* TASK ITEM *
Retype the records below from their first line through the line containing "(** The counters lie within the pool. *)", and include nothing else.

--- GIVEN INFORMATION Enclosed Below ---

Lemma pd_first_spec p pool i e :
  pd_first p pool = Some (i, e) ->
  pool.(pp_entries) !! i = Some e /\ p e = true
  /\ forall j e', (j < i)%nat -> pool.(pp_entries) !! j = Some e' -> p e' = false.
Proof.
  unfold pd_first. destruct (find_index p (pp_entries pool)) as [j|] eqn:E; [|done]. simpl.
  apply find_index_Some in E as (x & Hx & Hp & Hlt). rewrite Hx. simpl. intros [= -> ->]. done.
Qed.

Lemma pd_first_none p pool :
  pd_first p pool = None -> forall e, e ∈ pool.(pp_entries) -> p e = false.
Proof.
  unfold pd_first. destruct (find_index p (pp_entries pool)) as [j|] eqn:E.
  - apply find_index_lookup in E as (x & Hx & _). simpl. by rewrite Hx.
  - by rewrite find_index_None in E.
Qed.

(** An entry moves between states, the counters with it. *)
Lemma pd_move pool i e e' av al :
  pd_wf pool -> pool.(pp_entries) !! i = Some e ->
  pe_prefix e' = pe_prefix e -> pe_plen e' = pe_plen e ->
  av = pp_available_count pool - (if pd_in_state IP6_STATE_AVAILABLE e then 1 else 0)
       + (if pd_in_state IP6_STATE_AVAILABLE e' then 1 else 0) ->
  al = pp_allocated_count pool - (if pd_in_state IP6_STATE_ALLOCATED e then 1 else 0)
       + (if pd_in_state IP6_STATE_ALLOCATED e' then 1 else 0) ->
  pd_moved pool (set_pp_allocated_count al (set_pp_available_count av (pd_put i e' pool))).
Proof.
  intros [Hb Hi Ha Hl] He Hp Hq -> ->. split.
  - constructor; simpl; [by rewrite length_insert| |..].
    { apply Forall_insert; [done|]. rewrite Hp. by eapply (Forall_lookup_1 _ _ _ _ Hi). }
    all: by rewrite (countb_insert _ _ _ _ _ He), <- ?Ha, <- ?Hl.
  - unfold pd_prefixes. simpl. rewrite list_fmap_insert, Hp, Hq. apply list_insert_id.
    by rewrite list_lookup_fmap, He.
Qed.

(** The counters lie within the pool. *)
Lemma pd_counters pool s :
  pd_wf pool -> 0 <= countb (pd_in_state s) pool.(pp_entries) <= Z.of_nat (length pool.(pp_entries))
  /\ (length pool.(pp_entries) <= 4096)%nat.
Proof.
  intros [Hb _ _ _]. split; [split; [apply countb_nonneg|apply countb_length]|].
  etransitivity; [exact Hb|]. unfold MAX_PD_POOL_SIZE. lia.
Qed.

Lemma pd_enter_leave_moved pool i e e' :
  pd_wf pool -> pool.(pp_entries) !! i = Some e ->
  pe_prefix e' = pe_prefix e -> pe_plen e' = pe_plen e ->
  pd_moved pool (pd_put i e' (pd_enter e'.(pe_state) (pd_leave e.(pe_state) pool))).
Proof.
  intros Hwf He Hp Hq.
  destruct (pd_counters pool IP6_STATE_AVAILABLE Hwf) as [Ra Hn].
  destruct (pd_counters pool IP6_STATE_ALLOCATED Hwf) as [Rl _].
  pose proof (counter_step _ _ (pd_in_state IP6_STATE_AVAILABLE e)
    (pd_in_state IP6_STATE_AVAILABLE e') Ra Hn (countb_pos _ _ _ _ He)) as Sa.
  pose proof (counter_step _ _ (pd_in_state IP6_STATE_ALLOCATED e)
    (pd_in_state IP6_STATE_ALLOCATED e') Rl Hn (countb_pos _ _ _ _ He)) as Sl.
  rewrite <- (pd_available _ Hwf) in Sa. rewrite <- (pd_allocated _ Hwf) in Sl.
  pose proof (pd_move pool i e e' _ _ Hwf He Hp Hq Sa Sl) as H.
  unfold pd_in_state in H. destruct pool, (pe_state e), (pe_state e'); exact H.
Qed.

Lemma pd_sync_moved pool L : pd_wf pool -> pd_moved pool (pd_sync_lease pool L).
Proof.
  intros Hwf. unfold pd_sync_lease. destruct (_ || _); [by apply pd_moved_refl|].
  destruct (pd_entry_at pool (x_prefix_v6 L) (x_plen L)) as [[i e]|] eqn:E;
    [|by apply pd_moved_refl].
  apply pd_entry_at_entry in E. cbv zeta. apply pd_enter_leave_moved; [done..| |];
    repeat case_match; done.
Qed.

Lemma pd_sync_all_moved ls : forall pool, pd_wf pool -> pd_moved pool (foldl pd_sync_lease pool ls).
Proof.
  induction ls as [|L ls IH]; intros pool Hwf; [by apply pd_moved_refl|]. simpl.
  pose proof (pd_sync_moved pool L Hwf) as Hm. eapply pd_moved_trans; [done|].
  apply IH. by destruct Hm.
Qed.

Lemma pd_release_moved now pool pfx plen db :
  pd_wf pool -> pd_moved pool (pd_pool_release now pool pfx plen db).1.2.
Proof.
  intros Hwf. unfold pd_pool_release.
  destruct (pd_entry_at pool pfx plen) as [[i e]|] eqn:E; [|by apply pd_moved_refl].
  apply pd_entry_at_entry in E. cbv zeta. cbn [fst snd].
  destruct (pd_in_state IP6_STATE_ALLOCATED e) eqn:Es; [|by apply pd_moved_refl].
  apply bool_decide_eq_true in Es.
  pose proof (pd_enter_leave_moved pool i e
    (set_pe_duid [] (set_pe_state IP6_STATE_AVAILABLE e)) Hwf E eq_refl eq_refl) as H.
  rewrite Es in H. exact H.
Qed.

(** ** Initialisation *)

Lemma pd_add_wf plen pfx pool :
  pd_wf pool -> is_in6 pfx -> (length (pp_entries pool) < MAX_PD_POOL_SIZE)%nat ->
  pd_wf (pd_add_entry plen pfx pool)
  /\ pd_prefixes (pd_add_entry plen pfx pool) = pd_prefixes pool ++ [(be_val pfx, plen)].
Proof.
  intros Hwf Hp Hlt. destruct (pd_counters pool IP6_STATE_AVAILABLE Hwf) as [Ra Hn].
  destruct Hwf as [Hb Hi Ha Hl]. split.
  - constructor; simpl.
    + rewrite length_app. simpl. lia.
    + apply Forall_app. split; [done|]. by constructor.
    + rewrite countb_app, Ha.
      change (countb (pd_in_state IP6_STATE_AVAILABLE) [pd_free_entry plen pfx]) with 1.
      apply u32_small. unfold is_u32. lia.
    + rewrite countb_app, Hl.
      change (countb (pd_in_state IP6_STATE_ALLOCATED) [pd_free_entry plen pfx]) with 0. lia.
  - unfold pd_prefixes. simpl. by rewrite fmap_app.
Qed.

--- End of Enclosed GIVEN INFORMATION ---

* PROBLEM SOLUTION *
Lemma pd_first_spec p pool i e :
  pd_first p pool = Some (i, e) ->
  pool.(pp_entries) !! i = Some e /\ p e = true
  /\ forall j e', (j < i)%nat -> pool.(pp_entries) !! j = Some e' -> p e' = false.
Proof.
  unfold pd_first. destruct (find_index p (pp_entries pool)) as [j|] eqn:E; [|done]. simpl.
  apply find_index_Some in E as (x & Hx & Hp & Hlt). rewrite Hx. simpl. intros [= -> ->]. done.
Qed.

Lemma pd_first_none p pool :
  pd_first p pool = None -> forall e, e ∈ pool.(pp_entries) -> p e = false.
Proof.
  unfold pd_first. destruct (find_index p (pp_entries pool)) as [j|] eqn:E.
  - apply find_index_lookup in E as (x & Hx & _). simpl. by rewrite Hx.
  - by rewrite find_index_None in E.
Qed.

(** An entry moves between states, the counters with it. *)
Lemma pd_move pool i e e' av al :
  pd_wf pool -> pool.(pp_entries) !! i = Some e ->
  pe_prefix e' = pe_prefix e -> pe_plen e' = pe_plen e ->
  av = pp_available_count pool - (if pd_in_state IP6_STATE_AVAILABLE e then 1 else 0)
       + (if pd_in_state IP6_STATE_AVAILABLE e' then 1 else 0) ->
  al = pp_allocated_count pool - (if pd_in_state IP6_STATE_ALLOCATED e then 1 else 0)
       + (if pd_in_state IP6_STATE_ALLOCATED e' then 1 else 0) ->
  pd_moved pool (set_pp_allocated_count al (set_pp_available_count av (pd_put i e' pool))).
Proof.
  intros [Hb Hi Ha Hl] He Hp Hq -> ->. split.
  - constructor; simpl; [by rewrite length_insert| |..].
    { apply Forall_insert; [done|]. rewrite Hp. by eapply (Forall_lookup_1 _ _ _ _ Hi). }
    all: by rewrite (countb_insert _ _ _ _ _ He), <- ?Ha, <- ?Hl.
  - unfold pd_prefixes. simpl. rewrite list_fmap_insert, Hp, Hq. apply list_insert_id.
    by rewrite list_lookup_fmap, He.
Qed.

(** The counters lie within the pool. *)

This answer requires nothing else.